Which lines in the records below include the word "change"? Report each of them in full.

• [Records supplied]:
--------
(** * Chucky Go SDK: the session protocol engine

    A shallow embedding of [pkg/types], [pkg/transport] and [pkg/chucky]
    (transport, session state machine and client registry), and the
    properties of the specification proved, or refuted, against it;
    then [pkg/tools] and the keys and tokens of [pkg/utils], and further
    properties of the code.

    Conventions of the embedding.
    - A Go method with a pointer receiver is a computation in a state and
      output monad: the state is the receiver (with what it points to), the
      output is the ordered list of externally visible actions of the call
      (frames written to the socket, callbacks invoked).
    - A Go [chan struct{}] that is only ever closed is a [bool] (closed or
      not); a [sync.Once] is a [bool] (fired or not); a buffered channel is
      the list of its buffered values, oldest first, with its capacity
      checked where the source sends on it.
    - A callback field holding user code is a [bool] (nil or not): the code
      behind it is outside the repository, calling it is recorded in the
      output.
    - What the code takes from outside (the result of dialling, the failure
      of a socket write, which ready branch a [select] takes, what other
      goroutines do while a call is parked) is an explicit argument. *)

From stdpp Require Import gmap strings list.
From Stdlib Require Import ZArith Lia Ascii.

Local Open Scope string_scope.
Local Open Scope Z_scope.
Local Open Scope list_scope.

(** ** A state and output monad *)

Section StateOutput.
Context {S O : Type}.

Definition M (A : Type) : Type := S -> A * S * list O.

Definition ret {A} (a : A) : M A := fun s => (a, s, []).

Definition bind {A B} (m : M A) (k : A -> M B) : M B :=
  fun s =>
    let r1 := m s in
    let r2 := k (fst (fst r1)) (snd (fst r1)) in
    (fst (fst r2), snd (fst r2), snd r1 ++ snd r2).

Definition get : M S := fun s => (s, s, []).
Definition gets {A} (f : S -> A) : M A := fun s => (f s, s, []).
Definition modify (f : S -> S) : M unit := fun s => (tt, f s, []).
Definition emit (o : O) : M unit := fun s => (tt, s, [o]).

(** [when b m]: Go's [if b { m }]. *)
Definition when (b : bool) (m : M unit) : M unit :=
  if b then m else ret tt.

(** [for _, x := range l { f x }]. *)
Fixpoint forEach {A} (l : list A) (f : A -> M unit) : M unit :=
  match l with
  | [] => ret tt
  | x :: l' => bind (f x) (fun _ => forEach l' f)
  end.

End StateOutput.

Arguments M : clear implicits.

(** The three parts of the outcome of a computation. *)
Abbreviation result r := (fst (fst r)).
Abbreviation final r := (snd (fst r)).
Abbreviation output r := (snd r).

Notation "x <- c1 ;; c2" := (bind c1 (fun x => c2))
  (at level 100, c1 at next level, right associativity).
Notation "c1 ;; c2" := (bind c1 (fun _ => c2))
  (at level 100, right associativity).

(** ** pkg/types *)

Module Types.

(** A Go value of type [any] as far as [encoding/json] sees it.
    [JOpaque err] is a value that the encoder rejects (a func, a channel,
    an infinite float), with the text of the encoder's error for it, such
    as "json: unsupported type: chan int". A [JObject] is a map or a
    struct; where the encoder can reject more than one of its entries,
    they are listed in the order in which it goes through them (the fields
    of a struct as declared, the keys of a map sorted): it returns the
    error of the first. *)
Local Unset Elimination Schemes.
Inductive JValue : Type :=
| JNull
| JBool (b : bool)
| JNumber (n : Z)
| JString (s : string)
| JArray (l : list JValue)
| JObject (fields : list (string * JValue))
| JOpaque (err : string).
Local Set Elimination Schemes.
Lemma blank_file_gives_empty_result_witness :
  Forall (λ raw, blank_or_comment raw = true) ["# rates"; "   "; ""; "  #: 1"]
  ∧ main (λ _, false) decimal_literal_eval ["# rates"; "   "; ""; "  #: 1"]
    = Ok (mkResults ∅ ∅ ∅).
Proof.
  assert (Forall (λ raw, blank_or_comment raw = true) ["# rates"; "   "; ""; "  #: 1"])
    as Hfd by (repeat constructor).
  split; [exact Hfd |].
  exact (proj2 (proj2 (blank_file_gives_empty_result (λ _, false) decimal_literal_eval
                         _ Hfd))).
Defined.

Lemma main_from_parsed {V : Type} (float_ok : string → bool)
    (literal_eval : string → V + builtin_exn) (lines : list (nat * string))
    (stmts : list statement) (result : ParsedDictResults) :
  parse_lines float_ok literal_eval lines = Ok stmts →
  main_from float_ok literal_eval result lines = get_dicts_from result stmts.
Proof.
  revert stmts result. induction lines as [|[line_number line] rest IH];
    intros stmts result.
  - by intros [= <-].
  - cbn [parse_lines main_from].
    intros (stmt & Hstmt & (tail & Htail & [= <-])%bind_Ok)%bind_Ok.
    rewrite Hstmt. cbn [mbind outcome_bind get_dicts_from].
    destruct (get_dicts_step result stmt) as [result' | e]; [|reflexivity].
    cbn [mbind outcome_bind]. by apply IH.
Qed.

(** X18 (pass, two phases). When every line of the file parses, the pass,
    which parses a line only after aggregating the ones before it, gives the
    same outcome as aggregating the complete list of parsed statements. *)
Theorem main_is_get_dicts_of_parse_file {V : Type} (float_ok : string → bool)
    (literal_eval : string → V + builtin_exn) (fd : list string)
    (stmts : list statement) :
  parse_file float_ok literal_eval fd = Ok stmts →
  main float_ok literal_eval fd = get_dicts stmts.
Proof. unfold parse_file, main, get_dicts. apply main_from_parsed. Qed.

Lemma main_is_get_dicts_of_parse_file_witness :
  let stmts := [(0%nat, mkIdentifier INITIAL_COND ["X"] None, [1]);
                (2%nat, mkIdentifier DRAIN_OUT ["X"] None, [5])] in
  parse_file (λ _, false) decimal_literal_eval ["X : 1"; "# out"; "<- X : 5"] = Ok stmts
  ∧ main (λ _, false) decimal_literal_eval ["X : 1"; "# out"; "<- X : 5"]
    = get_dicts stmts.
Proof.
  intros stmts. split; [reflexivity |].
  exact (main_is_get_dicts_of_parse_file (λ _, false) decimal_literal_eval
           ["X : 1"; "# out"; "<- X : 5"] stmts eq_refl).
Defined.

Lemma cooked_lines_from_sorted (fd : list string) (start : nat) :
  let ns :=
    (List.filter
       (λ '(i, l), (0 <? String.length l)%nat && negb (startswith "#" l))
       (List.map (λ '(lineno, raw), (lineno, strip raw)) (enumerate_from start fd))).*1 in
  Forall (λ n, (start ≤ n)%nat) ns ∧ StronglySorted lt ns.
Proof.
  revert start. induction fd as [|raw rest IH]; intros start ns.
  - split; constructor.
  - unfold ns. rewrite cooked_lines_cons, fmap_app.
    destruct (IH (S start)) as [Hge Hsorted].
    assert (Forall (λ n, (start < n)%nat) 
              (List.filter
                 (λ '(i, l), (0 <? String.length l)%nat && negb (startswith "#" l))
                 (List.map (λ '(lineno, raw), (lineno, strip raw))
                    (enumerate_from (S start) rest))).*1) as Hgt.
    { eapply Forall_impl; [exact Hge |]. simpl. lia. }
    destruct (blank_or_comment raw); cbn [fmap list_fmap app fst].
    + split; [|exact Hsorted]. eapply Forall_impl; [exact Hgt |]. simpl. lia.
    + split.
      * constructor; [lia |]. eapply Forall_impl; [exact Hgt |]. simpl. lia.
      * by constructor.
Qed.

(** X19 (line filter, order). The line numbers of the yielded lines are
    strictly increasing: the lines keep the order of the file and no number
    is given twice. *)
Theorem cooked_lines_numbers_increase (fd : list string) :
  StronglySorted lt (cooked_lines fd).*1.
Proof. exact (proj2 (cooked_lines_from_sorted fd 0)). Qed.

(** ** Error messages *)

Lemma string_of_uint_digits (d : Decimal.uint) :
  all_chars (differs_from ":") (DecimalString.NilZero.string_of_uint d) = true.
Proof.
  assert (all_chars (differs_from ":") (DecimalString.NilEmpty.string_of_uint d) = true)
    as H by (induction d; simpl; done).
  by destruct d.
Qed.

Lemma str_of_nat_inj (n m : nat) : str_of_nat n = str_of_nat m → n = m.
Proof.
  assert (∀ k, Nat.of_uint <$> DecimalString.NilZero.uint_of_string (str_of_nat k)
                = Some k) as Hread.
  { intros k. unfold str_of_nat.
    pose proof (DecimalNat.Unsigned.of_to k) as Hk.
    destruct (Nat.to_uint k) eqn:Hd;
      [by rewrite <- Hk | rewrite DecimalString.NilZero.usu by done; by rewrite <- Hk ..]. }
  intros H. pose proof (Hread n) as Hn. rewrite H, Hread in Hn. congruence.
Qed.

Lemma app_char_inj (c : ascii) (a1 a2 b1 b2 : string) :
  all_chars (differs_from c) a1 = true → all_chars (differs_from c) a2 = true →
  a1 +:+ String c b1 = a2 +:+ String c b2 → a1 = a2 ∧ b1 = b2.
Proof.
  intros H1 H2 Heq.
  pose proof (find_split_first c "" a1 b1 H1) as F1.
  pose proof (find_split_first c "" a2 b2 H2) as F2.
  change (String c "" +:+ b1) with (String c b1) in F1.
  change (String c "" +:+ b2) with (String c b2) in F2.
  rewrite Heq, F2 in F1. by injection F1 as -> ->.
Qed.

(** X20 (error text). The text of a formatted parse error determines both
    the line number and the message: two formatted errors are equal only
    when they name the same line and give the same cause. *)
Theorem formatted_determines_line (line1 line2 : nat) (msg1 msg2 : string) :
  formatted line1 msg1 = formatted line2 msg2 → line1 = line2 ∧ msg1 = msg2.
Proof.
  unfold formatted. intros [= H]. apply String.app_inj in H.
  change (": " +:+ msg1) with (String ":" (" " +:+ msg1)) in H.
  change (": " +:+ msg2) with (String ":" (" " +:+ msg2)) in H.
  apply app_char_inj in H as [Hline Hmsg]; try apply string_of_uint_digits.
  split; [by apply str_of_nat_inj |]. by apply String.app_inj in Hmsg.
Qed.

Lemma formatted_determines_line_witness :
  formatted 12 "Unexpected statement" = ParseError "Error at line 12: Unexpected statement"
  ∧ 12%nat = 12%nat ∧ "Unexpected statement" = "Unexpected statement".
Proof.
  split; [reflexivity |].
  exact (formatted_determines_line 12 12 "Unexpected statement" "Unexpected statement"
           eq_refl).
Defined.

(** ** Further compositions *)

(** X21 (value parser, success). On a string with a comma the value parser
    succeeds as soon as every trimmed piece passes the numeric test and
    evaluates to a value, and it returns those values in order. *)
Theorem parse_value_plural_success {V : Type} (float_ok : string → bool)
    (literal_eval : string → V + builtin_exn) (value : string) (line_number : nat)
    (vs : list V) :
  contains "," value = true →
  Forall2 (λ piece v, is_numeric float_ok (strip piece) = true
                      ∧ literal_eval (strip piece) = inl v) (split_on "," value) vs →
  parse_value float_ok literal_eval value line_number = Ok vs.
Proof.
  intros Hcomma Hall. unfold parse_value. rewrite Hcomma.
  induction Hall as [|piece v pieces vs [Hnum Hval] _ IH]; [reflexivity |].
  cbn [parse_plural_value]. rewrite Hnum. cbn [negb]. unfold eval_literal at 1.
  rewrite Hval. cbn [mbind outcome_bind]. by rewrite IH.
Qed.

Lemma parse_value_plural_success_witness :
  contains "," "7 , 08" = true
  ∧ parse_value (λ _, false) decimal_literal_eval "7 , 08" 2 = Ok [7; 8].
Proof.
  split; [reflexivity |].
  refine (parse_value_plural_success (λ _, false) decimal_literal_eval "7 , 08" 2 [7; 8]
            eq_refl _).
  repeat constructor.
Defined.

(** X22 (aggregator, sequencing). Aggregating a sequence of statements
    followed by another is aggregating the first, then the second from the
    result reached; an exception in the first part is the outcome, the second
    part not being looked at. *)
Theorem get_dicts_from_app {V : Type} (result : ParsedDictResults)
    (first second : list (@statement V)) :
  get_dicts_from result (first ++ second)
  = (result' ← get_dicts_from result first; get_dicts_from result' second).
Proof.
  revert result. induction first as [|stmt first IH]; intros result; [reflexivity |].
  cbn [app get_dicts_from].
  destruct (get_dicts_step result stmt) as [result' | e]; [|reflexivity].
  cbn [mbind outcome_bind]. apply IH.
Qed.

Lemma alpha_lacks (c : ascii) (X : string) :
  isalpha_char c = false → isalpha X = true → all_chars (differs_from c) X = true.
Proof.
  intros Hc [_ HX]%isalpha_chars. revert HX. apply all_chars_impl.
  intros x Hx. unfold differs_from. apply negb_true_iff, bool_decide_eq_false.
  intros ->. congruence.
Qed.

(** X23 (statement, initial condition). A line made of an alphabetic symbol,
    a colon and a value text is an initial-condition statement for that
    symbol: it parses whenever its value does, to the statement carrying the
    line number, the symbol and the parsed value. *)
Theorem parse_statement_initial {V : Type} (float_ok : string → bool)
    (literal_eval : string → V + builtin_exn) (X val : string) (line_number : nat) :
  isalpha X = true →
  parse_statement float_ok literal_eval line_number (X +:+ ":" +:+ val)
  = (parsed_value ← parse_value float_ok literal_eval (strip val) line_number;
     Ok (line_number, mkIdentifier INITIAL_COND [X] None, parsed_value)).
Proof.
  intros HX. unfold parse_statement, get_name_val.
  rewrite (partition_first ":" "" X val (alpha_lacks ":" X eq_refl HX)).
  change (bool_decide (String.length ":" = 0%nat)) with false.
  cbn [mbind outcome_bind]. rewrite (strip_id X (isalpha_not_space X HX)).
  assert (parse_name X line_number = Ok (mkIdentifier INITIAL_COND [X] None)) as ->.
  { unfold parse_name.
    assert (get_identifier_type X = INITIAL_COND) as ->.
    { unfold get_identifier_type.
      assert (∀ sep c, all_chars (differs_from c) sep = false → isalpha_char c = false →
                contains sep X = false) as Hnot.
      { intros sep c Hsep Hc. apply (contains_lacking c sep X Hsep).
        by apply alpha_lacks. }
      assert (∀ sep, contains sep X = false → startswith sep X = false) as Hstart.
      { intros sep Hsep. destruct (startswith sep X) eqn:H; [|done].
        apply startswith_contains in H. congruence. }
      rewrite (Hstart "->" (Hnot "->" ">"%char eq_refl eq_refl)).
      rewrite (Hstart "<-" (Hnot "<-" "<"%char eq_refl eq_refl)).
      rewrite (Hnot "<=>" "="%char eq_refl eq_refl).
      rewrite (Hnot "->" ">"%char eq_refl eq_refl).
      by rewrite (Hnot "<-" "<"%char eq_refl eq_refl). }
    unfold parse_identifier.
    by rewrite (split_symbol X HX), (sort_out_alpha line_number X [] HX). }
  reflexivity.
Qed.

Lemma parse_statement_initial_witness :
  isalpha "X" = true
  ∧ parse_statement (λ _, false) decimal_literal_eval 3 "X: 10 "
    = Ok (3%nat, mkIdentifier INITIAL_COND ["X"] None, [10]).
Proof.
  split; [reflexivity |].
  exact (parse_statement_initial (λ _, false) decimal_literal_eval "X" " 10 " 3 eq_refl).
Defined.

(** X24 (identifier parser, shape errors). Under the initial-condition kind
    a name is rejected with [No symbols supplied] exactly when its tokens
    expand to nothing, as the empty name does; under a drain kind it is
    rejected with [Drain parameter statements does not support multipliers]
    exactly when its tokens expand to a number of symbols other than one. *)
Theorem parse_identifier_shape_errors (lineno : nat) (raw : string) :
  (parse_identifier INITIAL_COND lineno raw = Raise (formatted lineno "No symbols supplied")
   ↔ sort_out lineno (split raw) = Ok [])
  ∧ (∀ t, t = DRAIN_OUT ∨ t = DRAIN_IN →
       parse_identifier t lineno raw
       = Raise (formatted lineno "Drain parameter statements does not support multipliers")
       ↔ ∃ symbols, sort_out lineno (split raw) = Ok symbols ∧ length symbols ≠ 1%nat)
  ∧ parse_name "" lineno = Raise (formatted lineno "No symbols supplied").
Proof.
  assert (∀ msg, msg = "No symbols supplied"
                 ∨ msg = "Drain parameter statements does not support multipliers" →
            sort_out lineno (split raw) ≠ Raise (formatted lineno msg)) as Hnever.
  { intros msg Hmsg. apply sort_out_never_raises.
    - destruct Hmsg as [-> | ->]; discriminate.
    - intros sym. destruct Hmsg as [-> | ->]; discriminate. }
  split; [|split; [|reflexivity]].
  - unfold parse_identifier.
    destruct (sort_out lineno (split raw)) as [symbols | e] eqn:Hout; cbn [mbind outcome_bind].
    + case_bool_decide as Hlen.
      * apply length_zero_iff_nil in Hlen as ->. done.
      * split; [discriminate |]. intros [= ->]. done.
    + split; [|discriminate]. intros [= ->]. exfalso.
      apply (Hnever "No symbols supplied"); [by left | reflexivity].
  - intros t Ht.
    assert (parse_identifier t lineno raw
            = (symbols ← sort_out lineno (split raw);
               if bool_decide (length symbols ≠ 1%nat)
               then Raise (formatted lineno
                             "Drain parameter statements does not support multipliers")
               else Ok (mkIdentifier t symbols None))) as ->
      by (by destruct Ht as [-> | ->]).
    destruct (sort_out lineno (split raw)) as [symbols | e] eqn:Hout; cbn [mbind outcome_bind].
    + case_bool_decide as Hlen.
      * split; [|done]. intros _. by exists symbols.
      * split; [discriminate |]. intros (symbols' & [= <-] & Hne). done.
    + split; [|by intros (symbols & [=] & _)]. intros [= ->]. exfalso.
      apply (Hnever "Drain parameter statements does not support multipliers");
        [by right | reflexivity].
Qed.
--------
• [Output for this task]:
  change (String c "" +:+ b1) with (String c b1) in F1.
  change (String c "" +:+ b2) with (String c b2) in F2.
  change (": " +:+ msg1) with (String ":" (" " +:+ msg1)) in H.
  change (": " +:+ msg2) with (String ":" (" " +:+ msg2)) in H.
  change (bool_decide (String.length ":" = 0%nat)) with false.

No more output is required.